Ta historia wstrząsnęła światem sportu. Dramat ze Stevem Carellem ukazuje mroczną stronę amerykańskich elit
Film „Foxcatcher” w reżyserii Bennetta Millera opowiada prawdziwą historię milionera Johna du Ponta, który stworzył prywatną drużynę zapaśniczą z ambicją zdobycia olimpijskich medali. Dramat sportowy ukazuje mroczną stronę amerykańskich elit i zakończył się zbrodnią.

- ELLE
Sport i pieniądze w cieniu amerykańskich elit
Reżyser Bennett Miller, znany z „Moneyball”, ponownie sięgnął po temat sportu. Tym razem, w filmie „Foxcatcher”, skoncentrował się na postaci Johna du Ponta – multimilionera, który w latach 80. XX wieku postanowił stworzyć w swojej posiadłości w USA prywatne centrum sportowe. Jego celem było doprowadzenie amerykańskiej kadry zapaśników do sukcesów olimpijskich.
Historia oparta na faktach
Do zespołu du Ponta dołączył m.in. Mark Schultz – złoty medalista z igrzysk w Los Angeles w 1984 roku. Później do drużyny dołączył również jego brat David. Du Pont, początkowo zainteresowany ornitologią i filatelistyką, zaangażował się w sport z ogromnym zaangażowaniem. Jego działania przybrały jednak mroczny obrót.
Kreacje aktorskie i autentyczne postacie
W postać Johna du Ponta wcielił się Steve Carrell – dotychczas znany głównie z ról komediowych. W „Foxcatcherze” stworzył dramatyczną kreację psychologicznie złożonego bohatera – mężczyzny uzależnionego od autorytarnej matki i popadającego w obłęd. Marka Schultza zagrał Channing Tatum, a rolę matki milionera powierzono Vanessie Redgrave. Każda z tych postaci ma swój autentyczny pierwowzór.
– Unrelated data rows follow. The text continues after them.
(** [testConfiguration()] *)
Definition testConfiguration : M bool :=
  validatePath <- gets (fun st => getValidatorPath (pddlConfiguration st)) ;;
  if (String.length validatePath =? 0)%nat then
    emit (ShowErrorMessage
            ("Set the 'validate' executable path to the '" +:+ CONF_PDDL ext +:+ "."
             +:+ VALIDATION_PATH ext +:+ "' setting.")) ;;
    ret false
  else ret true.

(** The problem file the [forEach] over the folder leaves in
    [problemFileInfo]: the last problem whose name matches. *)
Definition findProblemFile (planInfo : FileInfo) (folder : list FileInfo)
  : option FileInfo :=
  fold_left (fun problemFileInfo value =>
      if isProblem value
         && String.eqb (Js.toLowerCase (name value))
                       (Js.toLowerCase (getProblemName planInfo))
      then Some value else problemFileInfo)
    folder None.

Definition noProblemFile (planInfo : FileInfo) : JsError :=
  mkError "Error"
    ("No problem file with name '(problem " +:+ getProblemName planInfo
     +:+ "') and located in the same folder as the plan is not open in the editor.").

Definition noDomainFile (problemFileInfo : FileInfo) : JsError :=
  mkError "Error"
    ("No domain file corresponding to problem '" +:+ name problemFileInfo
     +:+ "' and located in the same folder is open in the editor.").

Definition validatePlanAndReportDiagnostics (planInfo : FileInfo) (showOutput : bool)
  (onSuccess : gmap string (list Diagnostic) -> M unit)
  (onError : string -> M unit) : M PlanValidationOutcome :=
  epsilon <- gets (fun st => getEpsilonTimeStep (pddlConfiguration st)) ;;
  validatePath <- gets (fun st => getValidatorPath (pddlConfiguration st)) ;;
  folder <- PddlWorkspace.getFolderOf ext planInfo ;;
  match findProblemFile planInfo folder with
  | None =>
      let outcome := PlanValidationOutcome.failed planInfo (noProblemFile planInfo) in
      onSuccess (PlanValidationOutcome.getDiagnostics outcome) ;;
      ret outcome
  | Some problemFileInfo =>
      domainFileInfo <- PddlWorkspace.getDomainFileFor ext problemFileInfo ;;
      match domainFileInfo with
      | None =>
          let outcome :=
            PlanValidationOutcome.failed planInfo (noDomainFile problemFileInfo) in
          onSuccess (PlanValidationOutcome.getDiagnostics outcome) ;;
          ret outcome
      | Some domainFileInfo =>
          let domainFile := toPddlFile ext "domain" (text domainFileInfo) in
          let problemFile := toPddlFile ext "problem" (text problemFileInfo) in
          let planFile := toPddlFile ext "plan" (text planInfo) in
          let args := ["-t"; epsilon; "-v"; domainFile; problemFile; planFile] in
          let cwd := dirnameOf ext (fileUri planInfo) in
          emit (Spawn validatePath args cwd) ;;
          let child := spawnSync ext validatePath args cwd in
          appendLine showOutput (validatePath +:+ " " +:+ Js.join " " args) ;;
          let output := stdout child in
          appendLine showOutput output ;;
          match stderr child with
          | Some err =>
              when showOutput (emit (OutputAppend "Error:")) ;;
              appendLine showOutput err
          | None => ret tt
          end ;;
          let outcome := analyzeOutput planInfo (spawnError child) output in
          match spawnError child with
          | Some e =>
              appendLine showOutput
                ("Error: name=" +:+ errorName e +:+ ", message=" +:+ errorMessage e) ;;
              onError (errorName e)
          | None => onSuccess (PlanValidationOutcome.getDiagnostics outcome)
          end ;;
          appendLine showOutput ("Exit code: " +:+ exitStatus child) ;;
          when showOutput (emit OutputShow) ;;
          ret outcome
      end
  end.

End Validate.

End PlanValidator.


(** ** Diagnostics.ts: the validation scheduler *)

Module Diagnostics.
Section Scheduler.
Context (ext : Collaborators).

Definition defaultTimerDelayInSeconds : nat := 3.

(** [x || d] on a number of seconds that may be unset: 0 is falsy as well. *)
Definition orDefault (x : option nat) (d : nat) : nat :=
  match x with
  | Some (S n) => S n
  | Some O | None => d
  end.

Definition cancelScheduledValidation : M unit :=
  t <- gets timeout ;;
  match t with
  | Some h => clearTimeout h
  | None => ret tt
  end.

Definition scheduleValidation : M unit :=
  cancelScheduledValidation ;;
  settings <- gets pddlParserSettings ;;
  let timerDelayInSeconds :=
    orDefault (delayInSecondsBeforeParsing settings) defaultTimerDelayInSeconds in
  h <- setTimeout (timerDelayInSeconds * 1000) ;;
  modify (set_timeout (Some h)).

(** [diagnostics.forEach((diagnostics, fileUri) =>
       this.diagnosticCollection.set(Uri.parse(fileUri), diagnostics))] *)
Definition sendDiagnostics (diagnostics : gmap string (list Diagnostic)) : M unit :=
  modify (set_diagnosticCollection (fun collection =>
    map_fold (fun fileUri ds acc => <[fileUri := ds]> acc) collection diagnostics)).

Definition sendDiagnostic (fileUri message : string)
  (severity : DiagnosticSeverity.t) : M unit :=
  let diagnostics := [mkDiagnostic (createRange ext 0 0) message severity] in
  modify (set_diagnosticCollection (fun collection => <[fileUri := diagnostics]> collection)).

Definition sendDiagnosticInfo (fileUri message : string) : M unit :=
  sendDiagnostic fileUri message DiagnosticSeverity.Information.

Definition clearDiagnostics (fileUri : string) : M unit :=
  modify (set_diagnosticCollection (fun collection => delete fileUri collection)).

Definition multipleDomainsMessage (problemFile : FileInfo) (domainFiles : list FileInfo)
  : string :=
  "There are multiple candidate domains with name " +:+ getDomainName problemFile
  +:+ ": " +:+ Js.join ", " (map (fun d => getFileName ext (fileUri d)) domainFiles).

Definition noDomainsMessage (problemFile : FileInfo) : string :=
  "There are no domains open in the same folder with name (domain '"
  +:+ getDomainName problemFile +:+ "') open in the editor.".

Definition getDomainFileFor (problemFile : FileInfo) : M (option FileInfo) :=
  domainFiles <- PddlWorkspace.getDomainFilesFor ext problemFile ;;
  if (1 <? length domainFiles)%nat then
    sendDiagnosticInfo (fileUri problemFile)
      (multipleDomainsMessage problemFile domainFiles) ;;
    PddlWorkspace.setStatus (fileUri problemFile) Validated ;;
    ret None
  else if (length domainFiles =? 0)%nat then
    sendDiagnosticInfo (fileUri problemFile) (noDomainsMessage problemFile) ;;
    PddlWorkspace.setStatus (fileUri problemFile) Validated ;;
    ret None
  else ret (head domainFiles).

Definition cannotRecognize (firstLine : string) : string :=
  "Cannot recognize whether this is a domain or problem: " +:+ firstLine.
(** What holds after the expressions of [l] have been considered. *)
Definition considered_inv (l : list item) (st : state) : Prop :=
  select_inv cfg st ∧
  (∀ it, it ∈ l → settled cfg st (it_v it)) ∧
  (∀ c, c ∈ bestHeap st → first_of l c).

Lemma first_of_snoc l it c : first_of l c → first_of (l ++ [it]) c.
Proof.
  intros (pre & post & -> & H). exists pre, (post ++ [it]).
  split; [|done]. by rewrite <- app_assoc.
Qed.

(** A value that has been considered is not inserted later. *)
Lemma not_inserted_again l st v e w :
  considered_inv l st → Num.isFiniteNumber v = true → side_pass cfg v = true →
  Num.key_repr v ∉ savedValues st →
  ((BinaryHeap.size (bestHeap st) < keepTop cfg)%Z ∨
   (w ∈ bestHeap st ∧ (abs (target cfg - v) <? c_err w)%float = true)) →
  first_of (l ++ [Item v e]) (Candidate (abs (target cfg - v)) v e).
Proof.
  intros (Hsel & Hset & _) Hf Hside Hk Hins. exists l, []. split; [done|].
  apply Forall_forall. intros it0 Hit0 Hf0. cbn [c_v].
  destruct (it_v it0 =? v)%float eqn:Heq; [exfalso|done].
  unfold Num.isFiniteNumber in Hf.
  apply (key_repr_eqb _ _ Hf0 Hf) in Heq.
  destruct (Hset it0 Hit0) as [Hs|[Hs|[Hfull Hall]]].
  - unfold Num.isFiniteNumber in Hs.
    rewrite Hf0, (same_key_side_pass cfg _ v Hf0 Hf Heq), Hside in Hs. done.
  - apply Hk. by rewrite <- Heq.
  - destruct Hins as [Hsz|[Hw Hlt]]; [unfold full in Hfull; lia|].
    specialize (Hall w Hw).
    rewrite (same_key_same_error (target cfg) _ v Hf0 Hf Heq) in Hall.
    destruct Hsel as ([Hok _] & _ & _). unfold errors_ok in Hok.
    rewrite Forall_forall in Hok.
    eapply (ltb_not_leb_error (abs (target cfg - v)) (c_err w)); try done.
    + by apply new_error_ok.
    + by apply Hok.
Qed.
Krytyka elit i moralna pustka
Film „Foxcatcher” wpisuje się w nurt krytyki współczesnych elit finansowych i społecznych. Obok tytułów takich jak „Wilk z Wall Street” Martina Scorsese czy „Wall Street 2” Olivera Stone’a, ukazuje świat ludzi oderwanych od rzeczywistości, kierujących się obsesjami i ambicjami, a nie uczuciami. Bennett Miller zrealizował opowieść o samotności, zagubieniu i pustce moralnej, która może prowadzić do tragedii.